# WORK REQUIRED:
Go through the entries below from the first line and output each one exactly, up to and including the line with "A batch plans".

Source data:
□ □ □ □

(* ===== verification/InstallBatch.v ===== *)
(** * Installing a package and its dependencies as one batch
      ([src/lib/extension-install-batch.ts], [extension-install-batch-ops.ts])

    A batch plans the members it has to install, records them in a durable ledger
    with what was there before, installs them one by one, dependencies first, and
    on a failure uninstalls those it had newly installed, last first.  After a crash
    a sweep at boot does so from the ledger.

    The host (planner, dispatcher, registry, marketplace) is the record of
    functions the code itself is given.  The lock around planning is the atomicity of
    that part with respect to other batches.  The contexts that carry the grant to
    the reads of the registry ([withGrantContext], [withSagaOwnedFanout], the kinds
    they collect) are not modelled.  Texts of errors are not modelled; a [detail]
    column holds the error itself. *)

From S2P Require Import Prelude Json Time Spec Extensions Closure Graph InstallPlan Crash.
Open Scope Z_scope.

(** ** The ledger *)

Inductive InstallBatchPhase := ip_planning | ip_installing | ip_finalized | ip_failed | ip_compensated.
#[export] Instance InstallBatchPhase_eq_dec : EqDecision InstallBatchPhase.
Proof. solve_decision. Defined.

Definition ACTIVE_BATCH_PHASES : list InstallBatchPhase := [ip_planning; ip_installing].

Inductive BatchMemberStatus :=
  bs_planned | bs_already_installed | bs_installing | bs_installed | bs_failed | bs_compensated | bs_compensation_failed.
#[export] Instance BatchMemberStatus_eq_dec : EqDecision BatchMemberStatus.
Proof. solve_decision. Defined.

Record BatchMemberPreState := {
  bp_present : bool; bp_version : option json; bp_installOpId : option string; bp_installOpPhase : option string
}.

(** What a ledger query throws. *)
Inductive ledger_exn := le_database (message : string) | le_no_row (batchId : string).

(** What a batch throws; [E] is what the host does. *)
Inductive saga_exn (E : Type) :=
  | sx_host (e : E)
  | sx_ledger (e : ledger_exn)
  | sx_overlap (batchId rootPackage : string) (overlap : list string)
  | sx_expiry
  | sx_closure_drift
  | sx_type_error
  | sx_batch (member : string) (compensated compensationFailures : list string) (cause : saga_exn E).
Arguments sx_host {E} e.
Arguments sx_ledger {E} e.
Arguments sx_overlap {E} batchId rootPackage overlap.
Arguments sx_expiry {E}.
Arguments sx_closure_drift {E}.
Arguments sx_type_error {E}.
Arguments sx_batch {E} member compensated compensationFailures cause.

Section ledger.
Context {E : Type} {ledger_faults : Faults ledger_exn}.

Record InstallBatchMember := {
  im_packageName : string; im_version : string; im_typeId : string; im_status : BatchMemberStatus;
  im_preState : BatchMemberPreState; im_installOpId : option string; im_detail : option (saga_exn E)
}.

(** [createdAt] and [updatedAt] in milliseconds. *)
Record InstallBatch := {
  ib_batchId : string; ib_rootPackage : string; ib_orgId : option string; ib_phase : InstallBatchPhase;
  ib_members : list InstallBatchMember; ib_createdAt : Z; ib_updatedAt : Z
}.

Abbreviation LM := (CM (list InstallBatch) ledger_exn).

Definition is_active (b : InstallBatch) : bool := bool_decide (ib_phase b ∈ ACTIVE_BATCH_PHASES).

(** The primary key, and the indexes that allow one active batch per root and organization. *)
Definition beginInstallBatch (batchId rootPackage : string) (orgId : option string) (members : list InstallBatchMember)
    : LM InstallBatch :=
  statement (λ now _ l,
    if existsb (λ b, (ib_batchId b ≟ batchId) ||
                     (is_active b && (ib_rootPackage b ≟ rootPackage) && (ib_orgId b ≟ orgId))) l
    then (Err (le_database "duplicate key value violates unique constraint"), l)
    else
      let b := {| ib_batchId := batchId; ib_rootPackage := rootPackage; ib_orgId := orgId; ib_phase := ip_planning;
                  ib_members := members; ib_createdAt := now; ib_updatedAt := now |} in
      (Ok b, l ++ [b])).

Definition find_batch (batchId : string) (l : list InstallBatch) : option InstallBatch :=
  List.find (λ b, ib_batchId b ≟ batchId) l.

(** [UPDATE ... WHERE batch_id = $2 RETURNING]. *)
Definition update_batch (batchId : string) (f : Z → InstallBatch → InstallBatch) : LM InstallBatch :=
  statement (λ now _ l,
    let l' := map (λ b, if ib_batchId b ≟ batchId then f now b else b) l in
    (match find_batch batchId l' with Some b => Ok b | None => Err (le_no_row batchId) end, l')).

Definition with_phase (phase : InstallBatchPhase) (now : Z) (b : InstallBatch) : InstallBatch := {|
  ib_batchId := ib_batchId b; ib_rootPackage := ib_rootPackage b; ib_orgId := ib_orgId b; ib_phase := phase;
  ib_members := ib_members b; ib_createdAt := ib_createdAt b; ib_updatedAt := now |}.
Definition with_members (members : list InstallBatchMember) (now : Z) (b : InstallBatch) : InstallBatch := {|
  ib_batchId := ib_batchId b; ib_rootPackage := ib_rootPackage b; ib_orgId := ib_orgId b; ib_phase := ib_phase b;
  ib_members := members; ib_createdAt := ib_createdAt b; ib_updatedAt := now |}.

Definition setInstallBatchPhase (batchId : string) (phase : InstallBatchPhase) : LM InstallBatch :=
  update_batch batchId (with_phase phase).

Definition readInstallBatch (batchId : string) : LM (option InstallBatch) := read (find_batch batchId).

Record MemberPatch := {
  mp_status : BatchMemberStatus; mp_installOpId : option string; mp_detail : option (saga_exn E)
}.

Definition patch_member (patch : MemberPatch) (m : InstallBatchMember) : InstallBatchMember := {|
  im_packageName := im_packageName m; im_version := im_version m; im_typeId := im_typeId m;
  im_status := mp_status patch; im_preState := im_preState m;
  im_installOpId := match mp_installOpId patch with Some i => Some i | None => im_installOpId m end;
  im_detail := match mp_detail patch with Some d => Some d | None => im_detail m end |}.

Definition patch_members (packageName : string) (patch : MemberPatch) (members : list InstallBatchMember)
    : list InstallBatchMember :=
  map (λ m, if im_packageName m ≟ packageName then patch_member patch m else m) members.

(** A read, then a write of the whole array. *)
Definition updateInstallBatchMember (batchId packageName : string) (patch : MemberPatch) : LM InstallBatch :=
  current ← readInstallBatch batchId;
  match current with
  | None => throw (le_no_row batchId)
  | Some current => update_batch batchId (with_members (patch_members packageName patch (ib_members current)))
  end.

(** [ORDER BY key ASC]. *)
Definition by_key (key : InstallBatch → Z) : relation InstallBatch := λ a b, key a <= key b.
#[local] Instance by_key_dec key : RelDecision (by_key key).
Proof. intros a b. unfold by_key. apply _. Defined.

Definition order_by (key : InstallBatch → Z) (l : list InstallBatch) : list InstallBatch :=
  merge_sort (by_key key) l.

□ □ □ □

# SOLUTION TO THE PROBLEM:
(* ===== verification/InstallBatch.v ===== *)
(** * Installing a package and its dependencies as one batch
      ([src/lib/extension-install-batch.ts], [extension-install-batch-ops.ts])

    A batch plans the members it has to install, records them in a durable ledger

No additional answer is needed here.